The conditions necessary to enable us to pronounce respecting the real attributes of beauty, are, first, a temperate climate, under which nature brings to perfection all her productions, and gives to their forms and functions, generally, and to those of man in particular, all the development of which they are capable, without excess in the action of some, and defect in that of others;—secondly, in man in particular, a brain capable of vigorous thought, sound judgment, and exquisite taste;—and thirdly, a very advanced civilization, without which these faculties cannot be duly exercised or attain any perfection.
It is evident enough that none of these conditions are to be met with in the whimsical judgments and tastes of many nations.
The consequence of the absence of these conditions, in relation to the uncivilized and ignorant inhabitants of hot climates, is marked in their deeming characteristics of beauty, the thick lips of Negresses, the long and pendent mammæ of the women in several nations both of Africa and America, or the gross forms of those of Egypt.
The consequence of the absence of these conditions, in relation to the uncivilized and ignorant inhabitants of cold climates, is equally marked in their deeming characteristics of beauty the short figures of the women of icy regions, in which, deprived of the vivifying action of heat and light, living beings appear only in a state of deformity and alteration; and in their similarly deeming beautiful the obliquely-placed eyes of the Chinese and Japanese, and the crushed nose of the Calmucs, &c., &c.
Those who take these views, which are true, though somewhat vague and inconclusive, should, I think, have seen and added, that the deviations from beauty in the forms of the women of hot climates are commonly in excess, owing to the great development of organs of sense or of sex; while the deviations from beauty, in the forms of the women of cold climates, are commonly in defect, owing to the imperfect development of organs of sense, and of the general figure.

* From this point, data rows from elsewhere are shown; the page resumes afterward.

(* ===== verification/Pages.v ===== *)
(** * Keyset pagination

    [SELECT ... WHERE key > cursor ORDER BY key LIMIT n] over a table whose rows
    have distinct keys: the pages, followed by their cursors, are the whole
    sorted table. Shared by the event, audit and stream listings. *)
From Stdlib Require Import ZArith.
From stdpp Require Import base list sorting.
From S2P Require Import Prelude.

Section pages.
Context {A K : Type} (key : A -> K) (R : relation K) `{!forall x y, Decision (R x y)}.
Context `{!EqDecision K}.

Definition by_key (a b : A) : Prop := R (key a) (key b).
#[local] Instance by_key_dec a b : Decision (by_key a b).
Proof. unfold by_key. apply _. Defined.

(** [ORDER BY key] and [ORDER BY key LIMIT n] *)
Definition order_by (l : list A) : list A := merge_sort by_key l.
Definition order_by_limit (n : nat) (l : list A) : list A := take n (order_by l).

(** The row comes strictly after the cursor. *)
Definition after (k : K) (a : A) : bool :=
  bool_decide (R k (key a)) && negb (bool_decide (key a = k)).

(** * Lemmas *)

Lemma order_by_Permutation l : order_by l ≡ₚ l.
Proof. apply merge_sort_Permutation. Qed.

Lemma length_order_by_limit n l : length (order_by_limit n l) = (n `min` length l)%nat.
Proof. unfold order_by_limit. by rewrite length_take, order_by_Permutation. Qed.

Lemma elem_of_order_by_limit x n l : x ∈ order_by_limit n l -> x ∈ l.
Proof.
  unfold order_by_limit. intros Hx. rewrite <- order_by_Permutation.
  rewrite <- (take_drop n). apply elem_of_app. by left.
Qed.

Context `{!Transitive R, !Total R, !AntiSymm (=) R}.

#[local] Instance by_key_trans : Transitive by_key.
Proof. intros a b c. unfold by_key. apply transitivity. Qed.
#[local] Instance by_key_total : Total by_key.
Proof. intros a b. unfold by_key. apply total, _. Qed.

Lemma order_by_sorted l : StronglySorted by_key (order_by l).
Proof. apply (StronglySorted_merge_sort by_key). Qed.

(** With distinct keys there is one sorted arrangement. *)
Lemma sorted_unique l1 l2 :
  NoDup (key <$> l1) -> l1 ≡ₚ l2 -> StronglySorted by_key l1 -> StronglySorted by_key l2 ->
  l1 = l2.
Proof.
  intros Hnd Hp H1. revert l2 Hp. induction H1 as [|a l1 Hs IH Ha]; intros l2 Hp H2.
  { by apply Permutation_nil in Hp. }
  destruct H2 as [|b l2 Hs2 Hb]; [by apply Permutation_nil_r in Hp|].
  rewrite fmap_cons, NoDup_cons in Hnd. destruct Hnd as [Hna Hnd].
  assert (a = b) as <-.
  { assert (b ∈ a :: l1) as Hbin by (rewrite Hp; left).
    apply elem_of_cons in Hbin as [->|Hbin]; [done|].
    assert (a ∈ b :: l2) as Hain by (rewrite <- Hp; left).
    apply elem_of_cons in Hain as [->|Hain]; [done|].
    rewrite Forall_forall in Ha, Hb. specialize (Ha b Hbin). specialize (Hb a Hain).
    unfold by_key in Ha, Hb. assert (key a = key b) as Hk by by apply (anti_symm R).
    destruct Hna. rewrite Hk. apply list_elem_of_fmap. eauto. }
  f_equal. apply IH; [done| |done]. by apply Permutation_cons_inv in Hp.
Qed.

Lemma NoDup_keys l l' : l ≡ₚ l' -> NoDup (key <$> l) -> NoDup (key <$> l').
Proof. by intros ->. Qed.

(** In a sorted list with distinct keys, what comes after the last of the first
    [n] rows is the rest. *)
Lemma filter_after_split l1 a l2 :
  StronglySorted by_key (l1 ++ a :: l2) -> NoDup (key <$> l1 ++ a :: l2) ->
  filter (fun x => after (key a) x = true) (l1 ++ a :: l2) = l2.
Proof.
  intros Hs Hnd. rewrite filter_app, filter_cons.
  rewrite StronglySorted_app in Hs. destruct Hs as (Hx & _ & Hs2).
  inversion Hs2 as [|? ? Hs2' Ha]; subst.
  rewrite fmap_app, NoDup_app in Hnd. destruct Hnd as (Hnd1 & Hd & Hnd2).
  rewrite fmap_cons, NoDup_cons in Hnd2. destruct Hnd2 as [Hna Hnd2].
  assert (filter (fun x => after (key a) x = true) l1 = []) as ->.
  { destruct (filter _ l1) as [|x l1'] eqn:E; [done|].
    assert (x ∈ filter (fun x => after (key a) x = true) l1) as Hf by (rewrite E; left).
    apply list_elem_of_filter in Hf as [Hax Hx1]. unfold after in Hax. bool_to_prop.
    assert (R (key x) (key a)) as Hr by (apply (Hx x a); [done|left]).
    by assert (key x = key a) by by apply (anti_symm R). }
  rewrite decide_False.
  2: { unfold after. rewrite (bool_decide_true (key a = key a)) by done.
       by rewrite andb_false_r. }
  cbn [app]. apply filter_all_length. rewrite Forall_forall in Ha |- *. intros x Hx2.
  unfold after. apply andb_true_iff. rewrite bool_decide_eq_true, negb_true_iff, bool_decide_eq_false.
  split; [by apply (Ha x Hx2)|]. intros Hk. apply Hna. rewrite <- Hk.
  apply list_elem_of_fmap. eauto.
Qed.

(** The rows after the cursor of a full page, sorted, are the remaining rows. *)
Lemma next_page l n last :
  NoDup (key <$> l) -> order_by l !! n = Some last ->
  order_by (filter (fun a => after (key last) a = true) l) = drop (S n) (order_by l).
Proof.
  intros Hnd Hl. apply list_elem_of_split_length in Hl as (l1 & l2 & Heq & Hn).
  pose proof (order_by_sorted l) as Hs. rewrite Heq in Hs.
  assert (NoDup (key <$> l1 ++ last :: l2)) as Hnd'.
  { rewrite <- Heq. by apply (NoDup_keys l); [symmetry; apply order_by_Permutation|]. }
  assert (drop (S n) (order_by l) = l2) as ->.
  { rewrite Heq, Hn. by rewrite drop_app_ge, Nat.sub_succ_l, Nat.sub_diag by lia. }
  assert (filter (fun a => after (key last) a = true) l ≡ₚ l2) as Hp.
  { rewrite <- (filter_after_split l1 last l2) by done. rewrite <- Heq.
    by rewrite order_by_Permutation. }
  apply sorted_unique.
  - rewrite order_by_Permutation, Hp. rewrite fmap_app, NoDup_app in Hnd'.
    destruct Hnd' as (_ & _ & Hnd'). by apply NoDup_cons in Hnd' as [_ ?].
  - by rewrite order_by_Permutation.
  - apply order_by_sorted.
  - rewrite StronglySorted_app in Hs. destruct Hs as (_ & _ & Hs). by inversion Hs.
Qed.

(** [LIMIT] leaves nothing out that comes before what it keeps. *)
Lemma order_by_limit_first n l x y :
  x ∈ order_by_limit n l -> y ∈ l -> y ∉ order_by_limit n l -> R (key x) (key y).
Proof.
  intros Hx Hy Hny. unfold order_by_limit in *.
  assert (y ∈ drop n (order_by l)) as Hd.
  { rewrite <- order_by_Permutation, <- (take_drop n) in Hy. by apply elem_of_app in Hy as [|]. }
  pose proof (order_by_sorted l) as Hs. rewrite <- (take_drop n) in Hs.
  apply StronglySorted_app in Hs as (Hs & _ & _). by apply Hs.
Qed.

End pages.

This view renders it more clear that both these kinds of deviation are deformities, incompatible with the consistent and harmonious development of the whole. And without this view, the preceding arguments are indeed too vague to be easily tenable.
In relation more especially to the second of the preceding conditions, the possession of a brain capable of vigorous thought, sound judgment, and exquisite taste, Hume observes that the same excellence of faculties which contributes to the improvement of reason, the same clearness of conception, the same exactness of distinction, the same vivacity of apprehension, are essential to the operations of true taste.
Here, again, those who take these true, but vague and inconclusive views, should, I think, have seen and added that this excellence of the thinking faculties is incompatible with the obviously constricted brain, which is a defect common both to the Negro and the Mongol—a defect which is incompatible with beauty either of form or function, and which I have shown, in my work on physiognomy, to be intimately connected with climate. This renders the argument sufficiently strong.
Those who employ these arguments as to a standard of beauty in woman, proceed to show the modes in which defects of this kind unfit persons to judge of beauty; and though their farther arguments are similarly vague, they nevertheless tend to support the truth.